About this task: The stretch wanted below opens at the line containing "successful join. *)" and closes at the line containing "(update_eq_id GroupOrders.id". Please return it exactly, with no other lines.

Dataset entries:

☆ ☆ ☆ ☆ ☆

(** * Spice Source Hub: the marketplace front-end over its hosted backend

    A shallow embedding of the data-handling code of the React pages
    (VendorDashboard, GroupOrderModal, SupplierDashboard, Analytics) and of
    the part of the hosted relational backend these pages talk to.

    Modelling conventions.
    - A JavaScript [number] is an exact rational ([Qc]); IEEE rounding is
      not modelled.  A number is truthy exactly when it is not zero.
    - A timestamp column ([expires_at], [created_at]) and [new Date()] are
      integers, milliseconds since the epoch; ISO strings of timestamps
      compare as these integers do.
    - A table is the list of its rows, in insertion order.  A query
      [.select().eq(..).gt(..)] is a [filter]; [.insert] appends one row,
      with the columns the payload leaves out filled by the database
      ([Generated]); [.update(..).eq('id', k)] rewrites every row whose id
      is [k].  Calls to the backend succeed, except [maybeSingle], which
      reports an error when several rows match.
    - A React component is its state record; an event handler maps the
      state and the database to the new state and database.  The handlers
      run one after the other.
    - [Math.random()] reads the next value of an explicit random source
      that the computation threads along.
    - A [Date] is its time value; the time zone of the browser is a
      parameter of the code that reads or sets local calendar fields.  *)

From Stdlib Require Import String List ZArith QArith Qcanon Qround Bool Lia.
From Stdlib Require Import Permutation Sorted Lqa.
Import ListNotations.

Local Open Scope string_scope.
Local Open Scope list_scope.

(** ** JavaScript values *)

Definition number := Qc.
Definition timestamp := Z.

Definition num (z : Z) : number := Q2Qc (inject_Z z).

(** [if (x)] on a number. *)
Definition truthy (x : number) : bool := negb (Qc_eq_bool x (num 0)).

(** [Array.prototype.includes] on an array of strings. *)
Definition includes (l : list string) (x : string) : bool :=
  existsb (String.eqb x) l.

(** [a > b] and [a >= b] on numbers. *)
Definition gtb (a b : number) : bool :=
  match Qccompare a b with Gt => true | _ => false end.
Definition geb (a b : number) : bool :=
  match Qccompare a b with Lt => false | _ => true end.

(** ** The backend tables *)

Module Materials.
Record Row := mk {
  id : string;
  name : string;
  description : option string;
  price : number;
  stock : number;
  unit : string;
  supplier_id : string
}.
End Materials.

Module GroupOrders.
Record Row := mk {
  id : string;
  material_id : string;
  total_quantity : number;
  current_price : number;
  min_quantity : number;
  participants : list string;
  expires_at : timestamp;
  status : string
}.

(** The payload of [.update({ participants, total_quantity })]. *)
Definition update_participants_total
    (ps : list string) (tq : number) (r : Row) : Row :=
  mk (id r) (material_id r) tq (current_price r) (min_quantity r) ps
     (expires_at r) (status r).
End GroupOrders.

Module Orders.
Record Row := mk {
  id : string;
  vendor_id : string;
  supplier_id : string;
  material_id : string;
  quantity : number;
  total_price : number;
  type : string;
  status : string;
  created_at : timestamp
}.

(** The payload of [.update({ status })]. *)
Definition update_status (s : string) (r : Row) : Row :=
  mk (id r) (vendor_id r) (supplier_id r) (material_id r) (quantity r)
     (total_price r) (type r) s (created_at r).
End Orders.

Module CartItems.
Record Row := mk {
  id : string;
  vendor_id : string;
  material_id : string;
  quantity : number
}.

(** The payload of [.update({ quantity })]. *)
Definition update_quantity (q : number) (r : Row) : Row :=
  mk (id r) (vendor_id r) (material_id r) q.
End CartItems.

Module GroupOrderParticipants.
Record Row := mk {
  group_order_id : string;
  vendor_id : string;
  quantity : number
}.
End GroupOrderParticipants.

Module OrderSummaryLogs.
(** The summary text is kept as the values it is built from. *)
Record Summary := mkSummary {
  material : string;
  quantity : number;
  unit : string;
  price_per_unit : number;
  total : number;
  supplier : string
}.
Record Row := mk {
  vendor_id : string;
  order_id : string;
  summary : Summary
}.
End OrderSummaryLogs.

Module PriceHistory.
Record Row := mk {
  id : string;
  material_id : string;
  date : timestamp;
  price : number;
  supplier_id : string
}.
End PriceHistory.

Module Supabase.

Record Database := mkDatabase {
  materials : list Materials.Row;
  group_orders : list GroupOrders.Row;
  orders : list Orders.Row;
  cart_items : list CartItems.Row;
  group_order_participants : list GroupOrderParticipants.Row;
  order_summary_logs : list OrderSummaryLogs.Row;
  price_history : list PriceHistory.Row
}.

(** The columns an insert payload leaves to the database. *)
Record Generated := mkGenerated {
  gen_id : string;
  gen_created_at : timestamp;
  gen_status : string
}.

Definition with_group_orders (f : list GroupOrders.Row -> list GroupOrders.Row)
    (db : Database) : Database :=
  mkDatabase (materials db) (f (group_orders db)) (orders db) (cart_items db)
    (group_order_participants db) (order_summary_logs db) (price_history db).

Definition with_orders (f : list Orders.Row -> list Orders.Row)
    (db : Database) : Database :=
  mkDatabase (materials db) (group_orders db) (f (orders db)) (cart_items db)
    (group_order_participants db) (order_summary_logs db) (price_history db).

Definition with_cart_items (f : list CartItems.Row -> list CartItems.Row)
    (db : Database) : Database :=
  mkDatabase (materials db) (group_orders db) (orders db) (f (cart_items db))
    (group_order_participants db) (order_summary_logs db) (price_history db).

Definition with_group_order_participants
    (f : list GroupOrderParticipants.Row -> list GroupOrderParticipants.Row)
    (db : Database) : Database :=
  mkDatabase (materials db) (group_orders db) (orders db) (cart_items db)
    (f (group_order_participants db)) (order_summary_logs db) (price_history db).

Definition with_order_summary_logs
    (f : list OrderSummaryLogs.Row -> list OrderSummaryLogs.Row)
    (db : Database) : Database :=
  mkDatabase (materials db) (group_orders db) (orders db) (cart_items db)
    (group_order_participants db) (f (order_summary_logs db)) (price_history db).

(** [.insert(row)]: one row appended. *)
Definition insert {A : Type} (row : A) (table : list A) : list A :=
  table ++ [row].

(** [.update(payload).eq('id', k)]. *)
Definition update_eq_id {A : Type} (key : A -> string) (payload : A -> A)
    (k : string) (table : list A) : list A :=
  map (fun r => if String.eqb (key r) k then payload r else r) table.

(** [.maybeSingle()]: no row gives null, one row gives the row, several
    rows give an error and null data. *)
Definition maybeSingle {A : Type} (rows : list A) : option A :=
  match rows with
  | [r] => Some r
  | _ => None
  end.

(** The embedded resource [materials] of a select: the row the
    foreign key [material_id] points to. *)
Definition embed_material (db : Database) (material_id : string)
    : option Materials.Row :=
  find (fun m => String.eqb (Materials.id m) material_id) (materials db).

End Supabase.

(** ** Signed-in user and profile (useAuth, useProfile) *)

Record User := mkUser { user_id : string }.

Record Profile := mkProfile {
  profile_user_id : string;
  full_name : string;
  role : string
}.

(** The [GroupOrder] object of the vendor dashboard: a [group_orders] row
    with the material it refers to embedded. *)
Record GroupOrder := mkGroupOrder {
  row : GroupOrders.Row;
  go_materials : option Materials.Row
}.

(** The select of [fetchGroupOrders], the same in both versions of the
    vendor dashboard:
    [.eq('status', 'open').gt('expires_at', new Date().toISOString())]. *)
Definition open_and_unexpired (now : timestamp) (r : GroupOrders.Row) : bool :=
  String.eqb (GroupOrders.status r) "open" && Z.ltb now (GroupOrders.expires_at r).

Definition select_group_orders (now : timestamp) (db : Supabase.Database)
    : list GroupOrder :=
  map (fun r => mkGroupOrder r (Supabase.embed_material db (GroupOrders.material_id r)))
      (filter (open_and_unexpired now) (Supabase.group_orders db)).

(** The select of the vendor's [fetchMaterials]: [.gt('stock', 0)]. *)
Definition select_materials_in_stock (db : Supabase.Database)
    : list Materials.Row :=
  filter (fun m => gtb (Materials.stock m) (num 0)) (Supabase.materials db).

(** ** VendorDashboard.tsx, first version (no cart, no quantity on join) *)

Module VendorDashboardV1.
Import Supabase.

Record State := mkState {
  user : option User;
  profile : option Profile;
  materials : list Materials.Row;
  groupOrders : list GroupOrder;
  loading : bool;
  toasts : list string
}.

Definition setMaterials (ms : list Materials.Row) (st : State) : State :=
  mkState (user st) (profile st) ms (groupOrders st) (loading st) (toasts st).
Definition setGroupOrders (gs : list GroupOrder) (st : State) : State :=
  mkState (user st) (profile st) (materials st) gs (loading st) (toasts st).
Definition setLoading (b : bool) (st : State) : State :=
  mkState (user st) (profile st) (materials st) (groupOrders st) b (toasts st).
Definition toast (title : string) (st : State) : State :=
  mkState (user st) (profile st) (materials st) (groupOrders st) (loading st)
    (toasts st ++ [title]).

Definition fetchMaterials (st : State) (db : Database) : State :=
  setMaterials (select_materials_in_stock db) st.

Definition fetchGroupOrders (now : timestamp) (st : State) (db : Database)
    : State :=
  setLoading false (setGroupOrders (select_group_orders now db) st).

Definition placeIndividualOrder (materialId : string) (quantity : number)
    (g : Generated) (st : State) (db : Database) : State * Database :=
  match user st, profile st with
  | Some u, Some _ =>
      match find (fun m => String.eqb (Materials.id m) materialId) (materials st) with
      | None => (st, db)
      | Some material =>
          let db' :=
            with_orders
              (insert
                 (Orders.mk (gen_id g) (user_id u) (Materials.supplier_id material)
                    materialId quantity (Materials.price material * quantity)
                    "individual" (gen_status g) (gen_created_at g)))
              db in
          (toast "Order placed!" st, db')
      end
  | _, _ => (st, db)
  end.

(** [now] is the clock read by the [fetchGroupOrders] that ends a
    successful join. *)
Definition joinGroupOrder (groupOrderId : string) (now : timestamp)
    (st : State) (db : Database) : State * Database :=
  match user st with
  | None => (st, db)
  | Some u =>
      match find (fun go => String.eqb (GroupOrders.id (row go)) groupOrderId)
              (groupOrders st) with
      | None => (st, db)
      | Some groupOrder =>
          if includes (GroupOrders.participants (row groupOrder)) (user_id u)
          then (toast "Already joined" st, db)
          else
            let db' :=
              with_group_orders
                (update_eq_id GroupOrders.id
                   (GroupOrders.update_participants_total
                      (GroupOrders.participants (row groupOrder) ++ [user_id u])
                      (GroupOrders.total_quantity (row groupOrder) + num 1))
                   groupOrderId)
                db in
            (fetchGroupOrders now (toast "Joined group order!" st) db', db')
      end
  end.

☆ ☆ ☆ ☆ ☆

Solution below:
    successful join. *)
Definition joinGroupOrder (groupOrderId : string) (now : timestamp)
    (st : State) (db : Database) : State * Database :=
  match user st with
  | None => (st, db)
  | Some u =>
      match find (fun go => String.eqb (GroupOrders.id (row go)) groupOrderId)
              (groupOrders st) with
      | None => (st, db)
      | Some groupOrder =>
          if includes (GroupOrders.participants (row groupOrder)) (user_id u)
          then (toast "Already joined" st, db)
          else
            let db' :=
              with_group_orders
                (update_eq_id GroupOrders.id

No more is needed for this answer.